EXERCISE DESCRIPTION:
Give the data again exactly, from its opening line through the line in which "Definition WithRequestID (c" appears.

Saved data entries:

--*--

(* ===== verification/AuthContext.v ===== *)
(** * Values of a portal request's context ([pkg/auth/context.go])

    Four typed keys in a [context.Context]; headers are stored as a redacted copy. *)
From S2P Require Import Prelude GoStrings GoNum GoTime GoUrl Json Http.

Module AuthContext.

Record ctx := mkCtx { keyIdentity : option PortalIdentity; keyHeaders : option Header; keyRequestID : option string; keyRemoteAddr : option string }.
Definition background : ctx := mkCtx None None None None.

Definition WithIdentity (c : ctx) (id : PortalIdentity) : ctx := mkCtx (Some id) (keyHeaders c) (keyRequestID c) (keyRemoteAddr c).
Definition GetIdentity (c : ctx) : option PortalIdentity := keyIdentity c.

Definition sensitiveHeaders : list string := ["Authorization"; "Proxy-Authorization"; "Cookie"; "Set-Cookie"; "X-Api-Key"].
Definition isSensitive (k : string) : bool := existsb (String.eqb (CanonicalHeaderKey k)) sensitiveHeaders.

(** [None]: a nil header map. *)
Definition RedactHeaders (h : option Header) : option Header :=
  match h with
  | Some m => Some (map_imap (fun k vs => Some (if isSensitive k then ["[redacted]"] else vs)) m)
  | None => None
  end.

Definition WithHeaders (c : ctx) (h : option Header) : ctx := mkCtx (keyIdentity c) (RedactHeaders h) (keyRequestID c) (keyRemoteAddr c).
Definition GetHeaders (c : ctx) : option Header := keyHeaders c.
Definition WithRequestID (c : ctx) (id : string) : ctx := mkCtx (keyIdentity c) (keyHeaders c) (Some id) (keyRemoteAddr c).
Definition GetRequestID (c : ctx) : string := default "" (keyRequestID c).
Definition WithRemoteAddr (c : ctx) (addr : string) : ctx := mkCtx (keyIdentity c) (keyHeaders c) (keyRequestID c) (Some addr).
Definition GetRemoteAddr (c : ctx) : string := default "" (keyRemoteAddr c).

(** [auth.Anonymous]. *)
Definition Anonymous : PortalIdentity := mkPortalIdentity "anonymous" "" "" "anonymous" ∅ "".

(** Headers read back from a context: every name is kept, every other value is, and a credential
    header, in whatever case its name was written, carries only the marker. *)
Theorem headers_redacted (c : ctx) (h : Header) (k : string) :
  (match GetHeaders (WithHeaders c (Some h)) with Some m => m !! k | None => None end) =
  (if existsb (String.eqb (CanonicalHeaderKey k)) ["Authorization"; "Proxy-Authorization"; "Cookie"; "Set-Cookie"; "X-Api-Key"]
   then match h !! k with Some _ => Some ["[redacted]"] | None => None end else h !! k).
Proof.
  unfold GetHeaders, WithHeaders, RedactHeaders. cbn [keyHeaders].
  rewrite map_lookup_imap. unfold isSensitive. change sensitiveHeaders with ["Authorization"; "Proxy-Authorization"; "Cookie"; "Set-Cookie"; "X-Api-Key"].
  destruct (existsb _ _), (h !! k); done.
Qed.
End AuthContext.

--*--

RESPONSE:
(* ===== verification/AuthContext.v ===== *)
(** * Values of a portal request's context ([pkg/auth/context.go])

    Four typed keys in a [context.Context]; headers are stored as a redacted copy. *)
From S2P Require Import Prelude GoStrings GoNum GoTime GoUrl Json Http.

Module AuthContext.

Record ctx := mkCtx { keyIdentity : option PortalIdentity; keyHeaders : option Header; keyRequestID : option string; keyRemoteAddr : option string }.
Definition background : ctx := mkCtx None None None None.

Definition WithIdentity (c : ctx) (id : PortalIdentity) : ctx := mkCtx (Some id) (keyHeaders c) (keyRequestID c) (keyRemoteAddr c).
Definition GetIdentity (c : ctx) : option PortalIdentity := keyIdentity c.

Definition sensitiveHeaders : list string := ["Authorization"; "Proxy-Authorization"; "Cookie"; "Set-Cookie"; "X-Api-Key"].
Definition isSensitive (k : string) : bool := existsb (String.eqb (CanonicalHeaderKey k)) sensitiveHeaders.

(** [None]: a nil header map. *)
Definition RedactHeaders (h : option Header) : option Header :=
  match h with
  | Some m => Some (map_imap (fun k vs => Some (if isSensitive k then ["[redacted]"] else vs)) m)
  | None => None
  end.

Definition WithHeaders (c : ctx) (h : option Header) : ctx := mkCtx (keyIdentity c) (RedactHeaders h) (keyRequestID c) (keyRemoteAddr c).
Definition GetHeaders (c : ctx) : option Header := keyHeaders c.
Definition WithRequestID (c : ctx) (id : string) : ctx := mkCtx (keyIdentity c) (keyHeaders c) (Some id) (keyRemoteAddr c).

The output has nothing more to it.